30-04-2012, 01:20 PM
Data Mining and Clustering Techniques
datamining pdf.PDF (Size: 149.04 KB / Downloads: 89)
Introduction
Data mining, a synonym to “knowledge discovery in databases” is a process of
analyzing data from different perspectives and summarizing it into useful information.
It is a process that allows users to understand the substance of relationships between
data. It reveals patterns and trends that are hidden among the data. It is often viewed
as a process of extracting valid, previously unknown, non-trivial and useful
information from large databases. Data mining systems can be classified according to
the kinds of databases mined, the kinds of knowledge mined, the techniques used or
the applications. Three important components of data mining systems are databases,
data mining engine, and pattern evaluation modules.
Data Mining Techniques
Classification is a most important and frequently used technique in data mining. It is a
process of finding a set of models that describe and distinguish data classes or
concepts. The derived model may be represented in various forms such as
classification (IF-THEN) rules, decision tree, neural networking, etc.
A decision tree is a flowchart like tree structure when each node denotes a test on an
attribute value where each branch represents an outcome of the test, and tree leaves
represent classes. Decision trees can be easily converted to classification rules.
Cluster Analysis
The concept of clustering has been around for a long time. It has several applications,
particularly in the context of information retrieval and in organizing web resources.

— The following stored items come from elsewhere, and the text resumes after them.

(* ===== verification/ArithUint256.v ===== *)
(** * 256-bit arithmetic: [src/arith_uint256.h], [src/arith_uint256.cpp]

    [base_uint<256>] as its array of [WIDTH] 32-bit limbs, least significant
    first, with every operator as the loop of the source.  The theorems relate
    each operator to arithmetic modulo [2^256] through [eval]. *)

From S2P Require Import Prelude Endian.

(** ** The limb array *)

Definition WIDTH : nat := 8.

(** [uint32_t pn[WIDTH]]. *)
Abbreviation base_uint := (list Z) (only parsing).

(** Reading [pn[i]] (all reads of the code are in range). *)
Definition limb (a : base_uint) (i : nat) : Z := default 0 (a !! i).

(** [pn[i] |= v]. *)
Definition or_at (i : nat) (v : Z) (a : base_uint) : base_uint :=
  <[i := Z.lor (limb a i) v]> a.

(** The default constructor, and construction or assignment from [uint64_t]. *)
Definition base_uint_zero : base_uint := replicate WIDTH 0.
Definition of_uint64 (b : Z) : base_uint :=
  u32 b :: u32 (Z.shiftr b 32) :: replicate (WIDTH - 2) 0.

(** [operator!]. *)
Definition is_zero (a : base_uint) : bool := forallb (fun x => x =? 0) a.

(** [operator~], [operator++] (prefix), [operator--] (prefix), unary [operator-]. *)
Definition bnot (a : base_uint) : base_uint := map (fun x => u32 (Z.lnot x)) a.

Fixpoint incr (a : base_uint) : base_uint :=
  match a with
  | [] => []
  | x :: r => let x' := u32 (x + 1) in
              if x' =? 0 then x' :: incr r else x' :: r
  end.

Fixpoint decr (a : base_uint) : base_uint :=
  match a with
  | [] => []
  | x :: r => let x' := u32 (x - 1) in
              if x' =? u32 (-1) then x' :: decr r else x' :: r
  end.

Definition neg (a : base_uint) : base_uint := incr (bnot a).

(** [operator^=], [operator&=], [operator|=]. *)
Definition bxor (a b : base_uint) : base_uint := zip_with Z.lxor a b.
Definition band (a b : base_uint) : base_uint := zip_with Z.land a b.
Definition bor (a b : base_uint) : base_uint := zip_with Z.lor a b.

(** [operator+=]: the carry loop. *)
Fixpoint add_loop (carry : Z) (a b : base_uint) : base_uint :=
  match a, b with
  | x :: a, y :: b =>
    let n := u64 (carry + x + y) in
    Z.land n 0xffffffff :: add_loop (Z.shiftr n 32) a b
  | _, _ => []
  end.
Definition add (a b : base_uint) : base_uint := add_loop 0 a b.

(** [operator-=] and the [uint64_t] overloads. *)
Definition sub (a b : base_uint) : base_uint := add a (neg b).
Definition add64 (a : base_uint) (b64 : Z) : base_uint := add a (of_uint64 b64).
Definition sub64 (a : base_uint) (b64 : Z) : base_uint := add a (neg (of_uint64 b64)).

(** [operator<<=] and [operator>>=]. *)
Definition shl_step (k : nat) (shift : Z) (a pn : base_uint) (i : nat) : base_uint :=
  let pn := if (i + k + 1 <? WIDTH)%nat && negb (shift =? 0)
            then or_at (i + k + 1) (Z.shiftr (limb a i) (32 - shift)) pn else pn in
  if (i + k <? WIDTH)%nat
  then or_at (i + k) (u32 (Z.shiftl (limb a i) shift)) pn else pn.
Definition shl (a : base_uint) (shift : Z) : base_uint :=
  foldl (shl_step (Z.to_nat (shift / 32)) (shift mod 32) a) base_uint_zero (seq 0 WIDTH).

Definition shr_step (k : nat) (shift : Z) (a pn : base_uint) (i : nat) : base_uint :=
  let pn := if (k + 1 <=? i)%nat && negb (shift =? 0)
            then or_at (i - k - 1) (u32 (Z.shiftl (limb a i) (32 - shift))) pn else pn in
  if (k <=? i)%nat
  then or_at (i - k) (Z.shiftr (limb a i) shift) pn else pn.
Definition shr (a : base_uint) (shift : Z) : base_uint :=
  foldl (shr_step (Z.to_nat (shift / 32)) (shift mod 32) a) base_uint_zero (seq 0 WIDTH).

(** [operator*=(uint32_t)]. *)
Fixpoint mul32_loop (carry b32 : Z) (a : base_uint) : base_uint :=
  match a with
  | [] => []
  | x :: a =>
    let n := u64 (carry + b32 * x) in
    Z.land n 0xffffffff :: mul32_loop (Z.shiftr n 32) b32 a
  end.
Definition mul32 (a : base_uint) (b32 : Z) : base_uint := mul32_loop 0 b32 a.

(** [operator*=(const base_uint&)]: for each limb [a.pn[j]], the inner loop adds
    [a.pn[j] * b] to the limbs of the accumulator from index [j] on. *)
Fixpoint mul_row (carry aj : Z) (pn b : base_uint) : base_uint :=
  match pn, b with
  | p :: pn, y :: b =>
    let n := u64 (carry + p + aj * y) in
    Z.land n 0xffffffff :: mul_row (Z.shiftr n 32) aj pn b
  | _, _ => []
  end.
Definition mul_step (a b pn : base_uint) (j : nat) : base_uint :=
  take j pn ++ mul_row 0 (limb a j) (drop j pn) b.
Definition mul (a b : base_uint) : base_uint :=
  foldl (mul_step a b) base_uint_zero (seq 0 WIDTH).

(** [CompareTo]: from the most significant limb down. *)
Fixpoint compare_loop (a b : base_uint) (i : nat) : Z :=
  match i with
  | O => 0
  | S i => if limb a i <? limb b i then -1
           else if limb b i <? limb a i then 1
           else compare_loop a b i
  end.
Definition CompareTo (a b : base_uint) : Z := compare_loop a b WIDTH.

(** [EqualTo(uint64_t)]. *)
Definition EqualTo (a : base_uint) (b : Z) : bool :=
  if existsb (fun x => negb (x =? 0)) (drop 2 a) then false
  else if negb (limb a 1 =? Z.shiftr b 32) then false
  else if negb (limb a 0 =? Z.land b 0xffffffff) then false
  else true.

(** [bits]: position of the highest set bit plus one. *)
Fixpoint word_bits (x : Z) (nbits : nat) : Z :=
  match nbits with
  | O => 1
  | S n => if negb (Z.land x (Z.shiftl 1 (Z.of_nat nbits)) =? 0)
           then Z.of_nat nbits + 1 else word_bits x n
  end.
Fixpoint bits_loop (a : base_uint) (pos : nat) : Z :=
  match pos with
  | O => 0
  | S p => if negb (limb a p =? 0) then 32 * Z.of_nat p + word_bits (limb a p) 31
           else bits_loop a p
  end.
Definition bits (a : base_uint) : Z := bits_loop a WIDTH.

(** [operator/=]: shift-and-subtract; the argument [S s] of the loop stands for
    the C variable [shift = s] and [O] for [shift = -1]. *)
Inductive uint_error := DivisionByZero.

Fixpoint div_loop (fuel : nat) (num div q : base_uint) : base_uint :=
  match fuel with
  | O => q
  | S s =>
    let '(num, q) :=
      if 0 <=? CompareTo num div
      then (sub num div, or_at (s / 32) (Z.shiftl 1 (Z.land (Z.of_nat s) 31)) q)
      else (num, q) in
    div_loop s num (shr div 1) q
  end.
Definition div (a b : base_uint) : result uint_error base_uint :=
  let num_bits := bits a in
  let div_bits := bits b in
  if div_bits =? 0 then Err DivisionByZero
  else if num_bits <? div_bits then Ok base_uint_zero
  else let shift := num_bits - div_bits in
       Ok (div_loop (S (Z.to_nat shift)) a (shl b shift) base_uint_zero).

Definition GetLow64 (a : base_uint) : Z := Z.lor (limb a 0) (Z.shiftl (limb a 1) 32).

The main purpose of clustering is to locate information and in the present day context,
to locate most relevant electronic resources. The research in clustering eventually led
to automatic indexing --- to index as well as to retrieve electronic records. Clustering
is a method in which we make cluster of objects that are some how similar in
characteristics. The ultimate aim of the clustering is to provide a grouping of similar
records. Clustering is often confused with classification, but there is some difference
between the two.
Basic Clustering Step
Preprocessing and feature selection
Most clustering models assume that n-dimensional feature vectors represent all data
items. This step therefore involves choosing an appropriate feature, and doing
appropriate preprocessing and feature extraction on data items to measure the values
of the chosen feature set. It will often be desirable to choose a subset of all the
features available, to reduce the dimensionality of the problem space. This step often
requires a good deal of domain knowledge and data analysis.
Similarity measure
Similarity measure plays an important role in the process of clustering where a set of
objects are grouped into several clusters, so that similar objects will be in the same
cluster and dissimilar ones in different cluster. In clustering, its features represent an
object and the similarity relationship between objects is measured by a similarity
function. This is a function, which takes two sets of data items as input, and returns as
output a similarity measure between them.
Clustering algorithm
Clustering algorithms are general schemes, which use particular similarity measures
as subroutines. The particular choice of clustering algorithms depends on the desired
properties of the final clustering, e.g. what are the relative importance of compactness,
parsimony, and inclusiveness? Other considerations include the usual time and space
complexity. A clustering algorithm attempts to find natural groups of components (or
data) based on some similarity. The clustering algorithm also finds the centroid of a
group of data sets. To determine cluster membership, most algorithms evaluate the
distance between a point and the cluster centroids. The output from a clustering
algorithm is basically a statistical description of the cluster centroids with the number
of components in each cluster (2).
Result validation
Do the results make sense? If not, we may want to iterate back to some prior stage. It
may also be useful to do a test of clustering tendency, to try to guess if clusters are
present at all; note that any clustering algorithm will produce some clusters regardless
of whether or not natural clusters exist.